There are several ways to be prepared financially for an injury — even if it doesn't happen. The truth is, there is no way to predict when an injury or an illness will occur. And depending on the severity of the injury, you may be out of work for several weeks or months. This can greatly impact your finances. With careful preparation, you can keep your finances on track. Here are seven of the best ways to be prepared financially for an injury.
Getting disability insurance is one of the best ways to be prepared financially for an injury or illness. Without this coverage, you might have to dip into your savings account to pay living expenses if unable to work. Disability insurance is relative inexpensive. And even if your employer doesn't offer coverage, you can purchase coverage on the individual market. Speak with an insurance agent for details.
Unfortunately, disability insurance will only be about a third of your regular salary therefore, you’ll need a savings account to make up the difference, unless your partner works. For this matter, aim for a savings account with at least 3 to 6 months of income. If you can save more, go for it.
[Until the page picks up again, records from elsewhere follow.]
Lemma score_accounting (input : ScoreInput) :
  totalPoints (deductions (calculatePrivacyScore input))
  = expectedDeductions input
  /\ out_score (calculatePrivacyScore input)
     = clamp (100 - expectedDeductions input)
  /\ (List.length (deductions (calculatePrivacyScore input)) <= 6)%nat.
Proof.
  set (out := calculatePrivacyScore input).
  assert (H : totalPoints (deductions out) = expectedDeductions input
              /\ (List.length (deductions out) <= 6)%nat).
  { subst out. unfold calculatePrivacyScore, expectedDeductions.
    cbn [deductions].
    set (s0 := mkOutput 100 []).
    assert (H0 : tracks s0 0 0) by (split; [reflexivity|simpl; lia]).
    set (s1 := if Cex.riskContribution _ >? 0 then _ else s0).
    assert (H1 : tracks s1 1
                   (Z.max 0 (Cex.riskContribution (cexResult input)))).
    { subst s1.
      destruct (Z.gtb_spec (Cex.riskContribution (cexResult input)) 0).
      - eapply tracks_eq; [apply (deduct_tracks _ _ _ _ _ H0)|lia].
      - eapply tracks_eq; [apply (tracks_skip _ _ _ H0)|lia]. }
    set (s2 := if Clustering.riskContribution _ >? 0 then _ else s1).
    assert (H2 : tracks s2 2
                   (Z.max 0 (Cex.riskContribution (cexResult input))
                    + Z.max 0 (Clustering.riskContribution
                                 (clusteringResult input)))).
    { subst s2.
      destruct (Z.gtb_spec
                  (Clustering.riskContribution (clusteringResult input)) 0).
      - eapply tracks_eq; [apply (deduct_tracks _ _ _ _ _ H1)|lia].
      - eapply tracks_eq; [apply (tracks_skip _ _ _ H1)|lia]. }
    set (s3 := if Assets.riskContribution _ >? 0 then _ else s2).
    assert (H3 : tracks s3 3
                   (Z.max 0 (Cex.riskContribution (cexResult input))
                    + Z.max 0 (Clustering.riskContribution
                                 (clusteringResult input))
                    + Z.max 0 (Assets.riskContribution
                                 (assetsResult input)))).
    { subst s3.
      destruct (Z.gtb_spec (Assets.riskContribution (assetsResult input)) 0).
      - eapply tracks_eq; [apply (deduct_tracks _ _ _ _ _ H2)|lia].
      - eapply tracks_eq; [apply (tracks_skip _ _ _ H2)|lia]. }
    set (s4 := match Range.status _ with
               | Range.Sanctioned => _ | Range.Flagged => _ | _ => s3 end).
    assert (H4 : tracks s4 4
                   (Z.max 0 (Cex.riskContribution (cexResult input))
                    + Z.max 0 (Clustering.riskContribution
                                 (clusteringResult input))
                    + Z.max 0 (Assets.riskContribution
                                 (assetsResult input))
                    + complianceDeduction
                        (Range.status (complianceResult input)))).
    { subst s4. destruct (Range.status (complianceResult input));
        cbn [complianceDeduction];
        first [ eapply tracks_eq; [apply (deduct_tracks _ _ _ _ _ H3)|lia]
              | eapply tracks_eq; [apply (tracks_skip _ _ _ H3)|lia] ]. }
    set (s5 := if len _ >? 0 then _ else s4).
    assert (H5 : tracks s5 5
                   (Z.max 0 (Cex.riskContribution (cexResult input))
                    + Z.max 0 (Clustering.riskContribution
                                 (clusteringResult input))
                    + Z.max 0 (Assets.riskContribution
                                 (assetsResult input))
                    + complianceDeduction
                        (Range.status (complianceResult input))
                    + counterpartyPenalty
                        (len (Range.sanctionedAddresses
                                (addressRisks input))))).
    { subst s5. unfold counterpartyPenalty.
      destruct (len (Range.sanctionedAddresses (addressRisks input)) >? 0).
      - eapply tracks_eq; [apply (deduct_tracks _ _ _ _ _ H4)|lia].
      - eapply tracks_eq; [apply (tracks_skip _ _ _ H4)|lia]. }
    set (s6 := if washTradingDetected input then _ else s5).
    assert (H6 : tracks s6 6
                   (Z.max 0 (Cex.riskContribution (cexResult input))
                    + Z.max 0 (Clustering.riskContribution
                                 (clusteringResult input))
                    + Z.max 0 (Assets.riskContribution
                                 (assetsResult input))
                    + complianceDeduction
                        (Range.status (complianceResult input))
                    + counterpartyPenalty
                        (len (Range.sanctionedAddresses
                                (addressRisks input)))
                    + (if washTradingDetected input then 15 else 0))).
    { subst s6. destruct (washTradingDetected input).
      - eapply tracks_eq; [apply (deduct_tracks _ _ _ _ _ H5)|lia].
      - eapply tracks_eq; [apply (tracks_skip _ _ _ H5)|lia]. }
    exact H6. }
  destruct H as [Ht Hl]. split; [exact Ht|]. split; [|exact Hl].
  destruct (EngineFacts.calculatePrivacyScore_spec input) as [Hs _].
  fold out in Hs. now rewrite Hs, Ht.
Qed.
Cash in the bank helps alleviate some of your financial worries and keeps your finances in good condition.
To financially prepare for an injury or illness, develop a plan to pay off your consumer debts, such as your credit cards, auto loans and other loans. The less debt you have, the better off you'll be. In addition, paying off creditors helps increase your credit score.
This optional insurance is a godsend if you're unable to work after an illness or injury. Offered by mortgage lenders and banks that issue credit cards, payment protection insurance will pay your minimum payments for a period of about 12 months to 24 months, depending on your creditor. This keeps your accounts in good standing when you're unable to work.
Adequate health coverage is another must when financially preparing for an injury. If you do not have adequate coverage, you might have to pay your medical expenses out of pocket. Check your policy to see what it covers, and if necessary, increase your coverage. This might result in a higher deductible and monthly premium, but you'll save in the long run.
If possible, look for ways to earn passive income. Not only will this provide extra income to beef up your savings account, it can provide your family with regular income as you recover from an illness or injury.
This is one of the hardest pieces of advice to follow, but keeping your life simple can keep your family financially afloat after a financial crisis. This essentially involves living below your means — cheaper house payment, car payments and few debts.
Unfortunately, no one is invincible to an illness or injury. And given the severity of an injury or illness, you might be unable to work and have to cover living expenses for several months. But if you prepare in advance, you can get through the crisis with ease.
Are you prepared to handle a financial crisis?